In Vitro Micropropagation of Aloe adigratana Reynolds Using Offshoot Cuttings

This study aimed at developing a suitable and reproducible protocol for in vitro micropropagation of Aloe adigratana Reynolds using explants from offshoots with the help of the most commonly used plant growth regulators (PGRs). Explants were initiated in full-strength Murashige and Skoog (MS) media enriched with 0.2 mg/L benzylaminopurine (BAP) + 0.2 mg/L naphthaleneacetic acid (NAA). Shooting experiment was conducted in full-strength MS media enriched with 0/0, 0.5/0.5, 1.0/0.5, 1.5/0.5, and 2.0/0.5 mg/L BAP/NAA. Likewise, rooting experiment was carried out in half-strength MS media enriched with NAA at 0.5, 1.0, and 1.5 mg/L and indol-3-butyric acid (IBA) at 0.5, 1.0, and 1.5 mg/L. Finally, acclimatization study was conducted in greenhouse, nursery, and open field.

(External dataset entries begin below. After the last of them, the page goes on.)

(** In this example the old content of [commits.csv] is followed by the
    rows of page 1 and then of page 2, without a header, and the new file
    [merge_requests.csv] holds the header and the row of the merge
    request. *)
Lemma pagedClient_export (fs' : filesystem) :
  fetchAll pagedClient 7 1 (str "data") false earlierExport fs' →
  fs' !! commitsFile (str "data")
    = Some (File (str "earlier rows" ++
                  csvWrite (commitRow (exampleCommit (str "Ann")
                                         (str "first"))) ++
                  csvWrite (commitRow (exampleCommit (str "Bob")
                                         (str "second"))))) ∧
  fs' !! mrsFile (str "data")
    = Some (File (csvWrite mrsHeader ++
                  csvWrite (mrRow (exampleMR (str "topic"))))).
Proof.
  intros [commits mrs notes Hc Hm _].
  pose proof pagedClient_commits as Hcommits.
  pose proof pagedClient_mrs as Hmrs.
  destruct Hc as (c0 & c & Hcinit & Hcreach & Hcr & <-).
  destruct Hm as (m0 & m & Hminit & Hmreach & Hmr & <-).
  destruct (one_worker_returned _ 2 c0 c ltac:(lia) Hcommits Hcinit Hcreach
              Hcr) as [-> _].
  destruct (one_worker_returned _ 1 m0 m ltac:(lia) Hmrs Hminit Hmreach Hmr)
    as [-> _].
  split.
  - rewrite (writeOutputs_commitsFile _ _ _ _ _ (str "earlier rows"))
      by reflexivity.
    vm_compute. reflexivity.
  - rewrite (writeOutputs_mrsFile _ _ _ _ _ []) by reflexivity.
    vm_compute. reflexivity.
Qed.

(** ** A run over a folder that was used before *)

(** A data folder in which [commits.csv] holds the rows of an earlier run
    and [merge_requests.csv] cannot be opened. *)
Definition usedFolder : filesystem :=
  {[ commitsFile (str "data") := File (str "earlier rows");
     mrsFile (str "data") := NoAccess ]}.

(** The folder after the run over project 7 of [pagedClient], with one
    worker and without the discussions. *)
Definition usedFolderAfter : filesystem :=
  markProjectFetched (str "data") 7 (str "group/proj")
    (writeOutputs (str "data")
       (flat_map (commitPage pagedClient 7) (seqZ 1 2))
       (flat_map (mrPage pagedClient 7) (seqZ 1 1)) [] usedFolder).

Lemma usedFolder_run :
  fetchLoop pagedClient 1 (str "data") true [projectSeven] usedFolder
    usedFolderAfter.
Proof.
  eapply fetchLoop_cons; [|apply fetchLoop_nil].
  apply fetchAll_done.
  - apply one_worker_returns; [lia | apply pagedClient_commits].
  - apply one_worker_returns; [lia | apply pagedClient_mrs].
  - done.
Qed.

Lemma run_only_appends_witness : extends usedFolder usedFolderAfter.
Proof.
  exact (proj1 (run_only_appends pagedClient true usedFolder usedFolderAfter)
           1 (str "data") [projectSeven] usedFolder_run).
Defined.

(** In this run the two pages of commits were appended to the old content
    of [commits.csv], the path that could not be opened is as it was, and
    the index is new. *)
Lemma usedFolder_after :
  usedFolderAfter !! commitsFile (str "data")
    = Some (File (str "earlier rows" ++
                  csvWrite (commitRow (exampleCommit (str "Ann")
                                         (str "first"))) ++
                  csvWrite (commitRow (exampleCommit (str "Bob")
                                         (str "second"))))) ∧
  usedFolderAfter !! mrsFile (str "data") = Some NoAccess ∧
  usedFolder !! indexFile (str "data") = None ∧
  usedFolderAfter !! indexFile (str "data")
    = Some (File (indexEntry 7 (str "group/proj"))).
Proof. vm_compute. done. Qed.

(** ** Marking does not wait for the exports *)

(** None of the three CSV files of the data folder can be opened. *)
Definition nothingWritable (dataDir : list Z) (fs : filesystem) : Prop :=
  fs !! commitsFile dataDir = Some NoAccess ∧
  fs !! mrsFile dataDir = Some NoAccess ∧
  fs !! notesFile dataDir = Some NoAccess.

(** X25: A project is marked as fetched whether or not its data was saved: when
    none of the CSV files can be opened, the fetch loop writes no record at
    all and still appends one index entry per project, so that the next
    run finds none of these projects left to fetch. *)
Theorem marked_even_when_nothing_saved (client : Client) (workers : Z)
    (dataDir : list Z) (skip : bool) (projects : list Project)
    (fs fs' : filesystem) (entries : list (Z * list Z)) :
  nothingWritable dataDir fs →
  Forall wellFormedEntry entries →
  Forall wellFormedProject projects →
  OpenAppend fs (indexFile dataDir) = Some (entriesText entries) →
  fetchLoop client workers dataDir skip projects fs fs' →
  nothingWritable dataDir fs' ∧
  OpenAppend fs' (indexFile dataDir)
    = Some (entriesText entries ++ entriesOf projects) ∧
  projectsToFetch (loadFetchedProjects dataDir fs') projects = [].
Proof.
  intros (Hc & Hm & Hn) Hwf Hps Hopen Hloop.
  pose proof (fetchLoop_extends _ _ _ _ _ _ _ Hloop) as Hext.
  split; [|split].
  - pose proof (Hext (commitsFile dataDir)) as Hc'.
    pose proof (Hext (mrsFile dataDir)) as Hm'.
    pose proof (Hext (notesFile dataDir)) as Hn'.
    rewrite Hc in Hc'. rewrite Hm in Hm'. rewrite Hn in Hn'. done.
  - by apply (fetchLoop_index client workers dataDir skip projects fs).
  - rewrite (fetchLoop_load client workers dataDir skip projects fs fs'
               entries) by done.
    apply projectsToFetch_nil, Forall_forall. intros p Hp.
    apply lookup_insertEntries. left. rewrite fmap_app.
    apply elem_of_app. right. rewrite <- list_fmap_compose.
    apply list_elem_of_fmap. by exists p.
Qed.

(** A data folder in which the three CSV paths cannot be opened. *)
Definition lockedFolder : filesystem :=
  {[ commitsFile (str "data") := NoAccess;
     mrsFile (str "data") := NoAccess;
     notesFile (str "data") := NoAccess ]}.

Lemma marked_even_when_nothing_saved_witness :
  nothingWritable (str "data")
    (markProjectFetched (str "data") 7 (str "group/proj")
       (writeOutputs (str "data") [] [] [] lockedFolder)) ∧
  OpenAppend
    (markProjectFetched (str "data") 7 (str "group/proj")
       (writeOutputs (str "data") [] [] [] lockedFolder))
    (indexFile (str "data"))
    = Some (entriesText [] ++ entriesOf [projectSeven]) ∧
  projectsToFetch
    (loadFetchedProjects (str "data")
       (markProjectFetched (str "data") 7 (str "group/proj")
          (writeOutputs (str "data") [] [] [] lockedFolder)))
    [projectSeven] = [].
Proof.
  apply (marked_even_when_nothing_saved oneProjectClient 1 (str "data") true
           [projectSeven] lockedFolder _ []).
  - destruct (csv_files_differ (str "data")) as (Hcm & Hcn & Hmn).
    unfold nothingWritable, lockedFolder. split; [|split].
    + by rewrite lookup_insert_eq.
    + rewrite lookup_insert_ne by done. by rewrite lookup_insert_eq.
    + rewrite !lookup_insert_ne by done. by rewrite lookup_singleton_eq.
  - apply Forall_nil_2.
  - apply Forall_cons_2; [apply wellFormed_projectSeven | apply Forall_nil_2].
  - destruct (indexFile_not_csv (str "data")) as (Hc & Hm & Hn).
    unfold OpenAppend, lockedFolder. fold (commitsFile (str "data")) in Hc.
    fold (mrsFile (str "data")) in Hm. fold (notesFile (str "data")) in Hn.
    rewrite !lookup_insert_ne by done.
    by rewrite lookup_singleton_ne by done.
  - apply fetch_projectSeven.
Defined.
(** X8. [GetSymbolAsRanges] returns either exactly one range and a nil error,
    or a nil slice and an error. *)
Theorem GetSymbolAsRanges_one_range_or_error {Reference File pfelf : Type}
    (Reference_GetELF : Reference -> pfelf -> (goerror + File) * pfelf)
    (File_LookupSymbol : File -> string -> pfelf -> (goerror + Symbol) * pfelf)
    (i : LoaderInfo Reference) (symbol : string) (st : pfelf) :
  (exists r, fst (GetSymbolAsRanges Reference_GetELF File_LookupSymbol i symbol st)
             = (Some [r], None)) \/
  (exists err, fst (GetSymbolAsRanges Reference_GetELF File_LookupSymbol i symbol st)
               = (None, Some err)).
Proof.
  unfold GetSymbolAsRanges, GetELF.
  destruct (Reference_GetELF _ _) as [[err|ef] st1]; simpl; [eauto|].
  destruct (File_LookupSymbol _ _ _) as [[err|sym] st2]; simpl; eauto.
Qed.

(** X9. For a symbol that lies inside the 64-bit address space, the range
    starts at the symbol's address and ends at address plus size. *)
Theorem GetSymbolAsRanges_covers_symbol {Reference File pfelf : Type}
    (Reference_GetELF : Reference -> pfelf -> (goerror + File) * pfelf)
    (File_LookupSymbol : File -> string -> pfelf -> (goerror + Symbol) * pfelf)
    (i : LoaderInfo Reference) (symbol : string) (st st1 st2 : pfelf)
    (ef : File) (sym : Symbol) :
  Reference_GetELF (elfRef i) st = (inr ef, st1) ->
  File_LookupSymbol ef symbol st1 = (inr sym, st2) ->
  0 <= Address sym -> 0 <= Size sym -> Address sym + Size sym < 2 ^ 64 ->
  GetSymbolAsRanges Reference_GetELF File_LookupSymbol i symbol st
  = ((Some [ {| Start := Address sym; End := Address sym + Size sym |} ], None), st2).
Proof.
  intros Helf Hsym Ha Hs Hfit. unfold GetSymbolAsRanges, GetELF.
  rewrite Helf, Hsym. unfold uint64.
  rewrite (Z.mod_small (Address sym)), (Z.mod_small (Size sym)) by lia.
  by rewrite Z.mod_small by lia.
Qed.

(** X10. For a symbol whose end lies beyond the 64-bit address space the sum
    wraps: the range ends at address plus size minus 2^64, below its
    start. *)
Theorem GetSymbolAsRanges_wraps {Reference File pfelf : Type}
    (Reference_GetELF : Reference -> pfelf -> (goerror + File) * pfelf)
    (File_LookupSymbol : File -> string -> pfelf -> (goerror + Symbol) * pfelf)
    (i : LoaderInfo Reference) (symbol : string) (st st1 st2 : pfelf)
    (ef : File) (sym : Symbol) :
  Reference_GetELF (elfRef i) st = (inr ef, st1) ->
  File_LookupSymbol ef symbol st1 = (inr sym, st2) ->
  0 <= Address sym < 2 ^ 64 -> 0 <= Size sym < 2 ^ 64 ->
  2 ^ 64 <= Address sym + Size sym ->
  exists r,
    GetSymbolAsRanges Reference_GetELF File_LookupSymbol i symbol st
    = ((Some [r], None), st2) /\
    Start r = Address sym /\
    End r = Address sym + Size sym - 2 ^ 64 /\
    End r < Start r.
Proof.
  intros Helf Hsym Ha Hs Hover. unfold GetSymbolAsRanges, GetELF.
  rewrite Helf, Hsym. eexists. split; [reflexivity|]. simpl. unfold uint64.
  rewrite (Z.mod_small (Address sym)), (Z.mod_small (Size sym)) by lia.
  assert ((Address sym + Size sym) mod 2 ^ 64 = Address sym + Size sym - 2 ^ 64) as ->.
  { symmetry. apply (Z.mod_unique _ _ 1); lia. }
  lia.
Qed.

(** When the ELF cannot be opened, [GetSymbolAsRanges] returns the error of
    [GetELF] itself, and no symbol is looked up. *)
Theorem GetSymbolAsRanges_elf_error {Reference File pfelf : Type}
    (Reference_GetELF : Reference -> pfelf -> (goerror + File) * pfelf)
    (File_LookupSymbol : File -> string -> pfelf -> (goerror + Symbol) * pfelf)
    (i : LoaderInfo Reference) (symbol : string) (st st1 : pfelf) (err : goerror) :
  Reference_GetELF (elfRef i) st = (inl err, st1) ->
  GetSymbolAsRanges Reference_GetELF File_LookupSymbol i symbol st
  = ((None, Some err), st1).
Proof. intros Helf. unfold GetSymbolAsRanges, GetELF. by rewrite Helf. Qed.

(** X11. When the symbol is not found, the error names the symbol and wraps the
    error of the lookup. *)
Theorem GetSymbolAsRanges_lookup_error {Reference File pfelf : Type}
    (Reference_GetELF : Reference -> pfelf -> (goerror + File) * pfelf)
    (File_LookupSymbol : File -> string -> pfelf -> (goerror + Symbol) * pfelf)
    (i : LoaderInfo Reference) (symbol : string) (st st1 st2 : pfelf)
    (ef : File) (cause : goerror) :
  Reference_GetELF (elfRef i) st = (inr ef, st1) ->
  File_LookupSymbol ef symbol st1 = (inl cause, st2) ->
  exists err,
    GetSymbolAsRanges Reference_GetELF File_LookupSymbol i symbol st
    = ((None, Some err), st2) /\
    Unwrap err = Some cause /\
    Error err = "symbol '" +:+ symbol +:+ "' not found: " +:+ Error cause.
Proof.
  intros Helf Hsym. unfold GetSymbolAsRanges, GetELF. rewrite Helf, Hsym.
  eexists. split; [reflexivity|]. done.
Qed.

(** ** The further properties on the fixtures *)


(** The address stays in the input slot after a call that failed later. *)
Lemma address_left_after_failed_load :
  codedump_addr (snd (loadKernelCode fx_CodedumpBytes fx_ProgLoad_fails (fx_kmem 3344)
                        fx_behind_zero fx_base fx_world))
  = fx_base.
Proof.
  rewrite (loadKernelCode_leaves_address fx_CodedumpBytes fx_ProgLoad_fails (fx_kmem 3344)
             fx_behind_zero fx_base fx_world).
  - vm_compute. reflexivity.
  - reflexivity.
Defined.

(** Only the third analyzer's function resolves: the world after the
    discovery is the world after the extraction at its address. *)
Lemma one_extraction_at_third :
  snd (loadTPBaseOffset fx_CodedumpBytes fx_never_fails (fx_kmem 3344) fx_behind_zero
         fx_hex_Dump fx_analyzers fx_only_third fx_world)
  = snd (loadKernelCode fx_CodedumpBytes fx_never_fails (fx_kmem 3344) fx_behind_zero
           fx_base fx_world).
Proof.
  apply (loadTPBaseOffset_one_extraction fx_CodedumpBytes fx_never_fails (fx_kmem 3344)
           fx_behind_zero fx_hex_Dump fx_analyzers [fx_first; fx_second] [] fx_third
           fx_only_third (fx_symbol "kfunc_third") fx_world).
  - reflexivity.
  - repeat constructor.
  - reflexivity.
Defined.

(** The offset 3344 of scenario 1 traced back to its analyzer. *)
Lemma origin_of_3344 :
  exists pre analyzer rest sym code,
    fx_analyzers = pre ++ analyzer :: rest /\
    Forall (unresolved fx_only_third) pre /\
    LookupSymbol fx_only_third (FunctionName analyzer) = Some sym /\
    fst (loadKernelCode fx_CodedumpBytes fx_never_fails (fx_kmem 3344) fx_behind_zero
           (Address sym) fx_world) = (Some code, None) /\
    Analyze analyzer code = (3344, None) /\
    500 <= 3344 <= 20000.
Proof.
  apply (loadTPBaseOffset_offset_origin fx_CodedumpBytes fx_never_fails (fx_kmem 3344)
           fx_behind_zero fx_hex_Dump fx_analyzers fx_only_third fx_world 3344).
  vm_compute. reflexivity.
Defined.

(** A symbol inside the address space. *)
Lemma range_of_PyEval_EvalFrame :
  GetSymbolAsRanges fx_GetELF fx_LookupSymbol fx_loader "PyEval_EvalFrame" 0%nat
  = ((Some [ {| Start := 0x4000; End := 0x4020 |} ], None), 1%nat).
Proof.
  apply (GetSymbolAsRanges_covers_symbol fx_GetELF fx_LookupSymbol fx_loader
           "PyEval_EvalFrame" 0%nat 1%nat 1%nat fx_elf
           {| Name := "PyEval_EvalFrame"; Address := 0x4000; Size := 0x20 |}).
  - reflexivity.
  - reflexivity.
  - simpl. lia.
  - simpl. lia.
  - simpl. lia.
Defined.

(** A symbol of 32 bytes that starts 16 bytes below the top of the address
    space: the range ends at 16. *)
Lemma range_of_top_wraps :
  exists r,
    GetSymbolAsRanges fx_GetELF fx_LookupSymbol fx_loader "top" 0%nat
    = ((Some [r], None), 1%nat) /\
    Start r = 2 ^ 64 - 16 /\ End r = 16 /\ End r < Start r.
Proof.
  destruct (GetSymbolAsRanges_wraps fx_GetELF fx_LookupSymbol fx_loader "top"
              0%nat 1%nat 1%nat fx_elf
              {| Name := "top"; Address := 2 ^ 64 - 16; Size := 32 |})
    as (r & Hrun & Hstart & Hend & Hlt).
  - reflexivity.
  - reflexivity.
  - simpl. lia.
  - simpl. lia.
  - simpl. lia.
  - exists r. split; [exact Hrun|]. split; [exact Hstart|]. split; [|exact Hlt].
    rewrite Hend. reflexivity.
Defined.

(** An ELF that cannot be opened. *)
Lemma ranges_of_missing_elf :
  GetSymbolAsRanges fx_GetELF fx_LookupSymbol fx_loader_gone "PyEval_EvalFrame" 0%nat
  = ((None, Some fx_ENOENT), 0%nat).
Proof.
  apply (GetSymbolAsRanges_elf_error fx_GetELF fx_LookupSymbol fx_loader_gone
           "PyEval_EvalFrame" 0%nat 0%nat fx_ENOENT).
  reflexivity.
Defined.
(** the URL that [normalize_url] reassembles, before the last [replace] *)
Definition reassembled (_check_bracketed_host : string -> result unit)
    (normalize_NFKC : string -> string) (url : string) : result string :=
  parsed_url ← urlparse _check_bracketed_host normalize_NFKC
                 (replace "\" "/" url);
  Ok (urlunparse (if negb (truthy (scheme parsed_url))
                  then _replace_scheme "https" parsed_url
                  else parsed_url)).

(** [normalize(normalize(url))] *)
Definition normalize_twice (_check_bracketed_host : string -> result unit)
    (normalize_NFKC : string -> string) (url : string) : result string :=
  normalize_url _check_bracketed_host normalize_NFKC url
    ≫= normalize_url _check_bracketed_host normalize_NFKC.

(** ** Test doubles

    A fixed environment for closed examples: a POSIX system, no bracketed
    host is accepted, NFKC normalisation is the identity (as it is on ASCII
    text), a serialiser that returns, and a server with a handful of canned
    answers. *)

Module Mock.

Definition bracketed_host : string -> result unit :=
  fun _ => Err (ValueError "not an IPv6 or IPvFuture address").

Definition nfkc : string -> string := fun s => s.

(** a double quote, and a quoted word *)
Definition dq : string := String (ascii_of_nat 34) "".
Definition q (s : string) : string := dq +++ s +++ dq.

Definition chat_body : string := "{" +++ q "id" +++ ":" +++ q "x" +++ "}".

Definition models_body : string :=
  "{" +++ q "data" +++ ":[{" +++ q "id" +++ ":" +++ q "gpt-4" +++ "},{"
      +++ q "id" +++ ":" +++ q "text-embed" +++ "}]}".

Definition broken_models_body : string :=
  "{" +++ q "data" +++ ":[{" +++ q "id" +++ ":" +++ q "gpt-4" +++ "},{"
      +++ q "object" +++ ":" +++ q "model" +++ "}]}".

Definition transport (r : request) : result response :=
  match r_method r with
  | POST =>
      if String.eqb (r_url r) "https://api.example.com/v1/chat/completions"
      then Ok (mkResponse 200 chat_body)
      else Ok (mkResponse 400 "bad request")
  | GET =>
      if String.eqb (r_url r) "https://api.example.com/v1/models"
      then Ok (mkResponse 200 models_body)
      else if String.eqb (r_url r) "https://broken.example.com/v1/models"
      then Ok (mkResponse 200 broken_models_body)
      else Ok (mkResponse 404 "not found")
  end.

Definition json_dumps (v : value) : string := "{}".

(** [json.dumps] as the client calls it; here it always returns *)
Definition dumps (v : value) : result string := Ok (json_dumps v).

Definition json_loads (s : string) : result value :=
  if String.eqb s chat_body then
    Ok (VDict {["id" := VStr "x"]})
  else if String.eqb s models_body then
    Ok (VDict {["data" := VList [VDict {["id" := VStr "gpt-4"]};
                                 VDict {["id" := VStr "text-embed"]}]]})
  else if String.eqb s broken_models_body then
    Ok (VDict {["data" := VList [VDict {["id" := VStr "gpt-4"]};
                                 VDict {["object" := VStr "model"]}]]})
  else Err (JSONDecodeError "Expecting value").

(** the requests the two calls send with the key ["key"] *)
Definition chat_request (url : string) (timeout : option Z) : request :=
  mkRequest POST url
    (dict_display [("Content-Type", "application/json");
                   ("Authorization", "Bearer key")])
    (Some "{}") timeout.
(** Under a schema that lets a member without email in, three requests
    through the API end in the refusal of a status-only update. *)
Example status_update_after_emailless_member :
  let accept_all := fun _ : User => true in
  let w1 := snd (post_members false accept_all hash_when_new (Some "admin") body_without_email 10
                              empty_store) in
  let w2 := snd (post_members false accept_all hash_when_new (Some "admin") body_bob_again 20 w1) in
  List.length (users w2) = 2
  /\ fst (put_member false accept_all hash_when_new (Some "admin") 1 body_only_inactive w2)
     = email_conflict_on_update.
Proof. split; reflexivity. Qed.

(** ** The theorems at concrete requests *)

Lemma store_bob_unique : email_unique (users store_bob).
Proof.
  intros e. unfold email_count, has_email. simpl.
  destruct (e =? "bob@team.org"); simpl; lia.
Defined.

Lemma access_guard_denies_witness :
  let r := fst (handle false name_and_email_required hash_when_new three_ms_later None (CreateMember body_eve) 50 store_bob) in
  let w' := snd (handle false name_and_email_required hash_when_new three_ms_later None (CreateMember body_eve) 50 store_bob) in
  None <> Some "admin"
  /\ statusCode r = 403
  /\ has_success false r
  /\ r = access_denied
  /\ calls w' = calls store_bob
  /\ users w' = users store_bob
  /\ projects w' = projects store_bob.
Proof.
  split; [discriminate|].
  apply (access_guard_denies false name_and_email_required hash_when_new three_ms_later None (CreateMember body_eve)
                             50 store_bob).
  discriminate.
Defined.
(** [lines.append(header)], one [- item] line per element, then an empty
    line when [trailing_blank]; nothing when the list is empty. *)
Definition bullet_section (lines : list string) (header : string)
    (items : list string) (trailing_blank : bool) : list string :=
  if nonempty items then
    let lines := list_append lines header in
    let lines := fold_left (fun lines item => list_append lines ("- " ++ item)) items lines in
    if trailing_blank then list_append lines "" else lines
  else lines.

Definition format_explanation (explanation : explanation) : string :=
  let lines := [] in
  let lines := list_append lines ("**Summary:** " ++ summary explanation) in
  let lines := list_append lines "" in
  let lines := list_append lines ("**Release Notes:** " ++ release_notes explanation) in
  let lines := list_append lines "" in
  let lines :=
    bullet_section lines "**Risk Assessment:**" (risk_reasoning explanation) true in
  let lines :=
    bullet_section lines "**Security Considerations:**"
      (security_reasoning explanation) true in
  let lines :=
    bullet_section lines "**Compatibility:**" (compatibility_reasoning explanation) true in
  let lines := bullet_section lines "**Sources:**" (sources explanation) false in
  join newline lines.

(** An entry of [st.session_state.messages]. *)
Record message : Type := { role : string; content : string }.

(** What a run shows or requests besides the log: [st.error] and
    [st.rerun]. *)
Inductive ui_event : Type :=
  | st_error (text : string)
  | st_rerun.

(** The values of the sidebar widgets in one run of the script. *)
Record widgets : Type :=
  { ecosystem : string;
    package : string;
    old_version : string;
    new_version : string;
    context : string;
    explain_button : bool;
    clear_button : bool }.

(** The body of [if explain_button:], on the conversation log.
    [explain_version_choice] and [format_explanation] raise nothing (every
    lookup has a default), so the [except] branch is never entered and the
    run ends in [st.rerun()]. *)
Definition handle_explain (w : widgets) (messages : list message)
  : list message * list ui_event :=
  if (negb (truthy (package w)) || negb (truthy (old_version w))
      || negb (truthy (new_version w)))%bool
  then (messages, [st_error "Please fill in package name, old version, and new version."])
  else
    let user_query :=
      "Explain upgrading " ++ package w ++ " from " ++ old_version w
        ++ " to " ++ new_version w in
    let user_query :=
      if truthy (context w)
      then user_query ++ " (Context: " ++ context w ++ ")"
      else user_query in
    let messages := list_append messages {| role := "user"; content := user_query |} in
    let explanation :=
      explain_version_choice (package w) (old_version w) (new_version w) (ecosystem w)
        (if truthy (context w) then Some (context w) else None) in
    let formatted_response := format_explanation explanation in
    let messages :=
      list_append messages {| role := "assistant"; content := formatted_response |} in
    (messages, [st_rerun]).
(** * The natural-language-to-SQL pipeline of [llm_app.py] and [app.py]

    A shallow embedding of the response extractor
    ([extract_sql_from_response]), of the two query executors
    ([run_query], [query_db]), of the two SQL generators
    ([generate_sql_with_gpt], [ask_openai]) and of the session handling
    of [main], followed by the properties of the specification that are
    about them.

    Python strings are sequences of Unicode code points; they are
    modelled as lists of [N].  The two regular expressions are kept as
    syntax trees and run by a backtracking matcher that tries the
    alternatives in the order of Python's [re] module.  The effects of
    the program (the Streamlit session state, the messages it shows and
    the calls to the database and to the language model) are threaded
    through a small state-and-exception monad. *)

From Stdlib Require Import Ascii String DecimalString.
From Stdlib Require Import List NArith Bool Arith Lia.
Import ListNotations.

Set Implicit Arguments.

(** ** Python strings *)

Module PyStr.

Definition char := N.
Definition str := list char.

Definition of_string (s : string) : str :=
  map N_of_ascii (list_ascii_of_string s).

Definition eqb (a b : str) : bool :=
  if list_eq_dec N.eq_dec a b then true else false.

(** [str.isspace] on one code point; the regular expression class
    [\s] on [str] patterns is the same set. *)
Definition isspace (c : char) : bool :=
  ((9 <=? c) && (c <=? 13) || (28 <=? c) && (c <=? 32)
   || (c =? 133) || (c =? 160) || (c =? 5760)
   || (8192 <=? c) && (c <=? 8202)
   || (c =? 8232) || (c =? 8233) || (c =? 8239) || (c =? 8287)
   || (c =? 12288))%N.

Fixpoint lstrip (s : str) : str :=
  match s with
  | c :: s' => if isspace c then lstrip s' else s
  | [] => []
  end.

Fixpoint rstrip (s : str) : str :=
  match s with
  | [] => []
  | c :: s' =>
      match rstrip s' with
      | [] => if isspace c then [] else [c]
      | t => c :: t
      end
  end.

The shooting response of the plant was best in MS media enriched with 1.0 mg/L BAP + 0.5 mg/L NAA. This media formulation resulted in the shortest mean number of days to shooting (14.00 ± 2.30 days), the highest mean shoot number (4.00 ± 3.40), and the second highest mean shoot length (8.60 ± 2.10 cm). IBA enhanced rooting at higher concentrations (1.0 and 1.5 mg/L), but NAA did the same at lower concentrations (0.5 and 1.0 mg/L). All plantlets (n = 62) survived primary acclimatization. Secondary acclimatization in composted and matured soil media under nursery and open field (sun light) condition produced 88 to 93% survival rate. The death of plantlets in the secondary acclimatization is accounted to mechanical damage. This study demonstrated that the tested PGRs were useful in enhancing the in vitro micropropagation of the plant. Future studies need to focus on optimizing the protocol for large-scale, commercial micropropagation.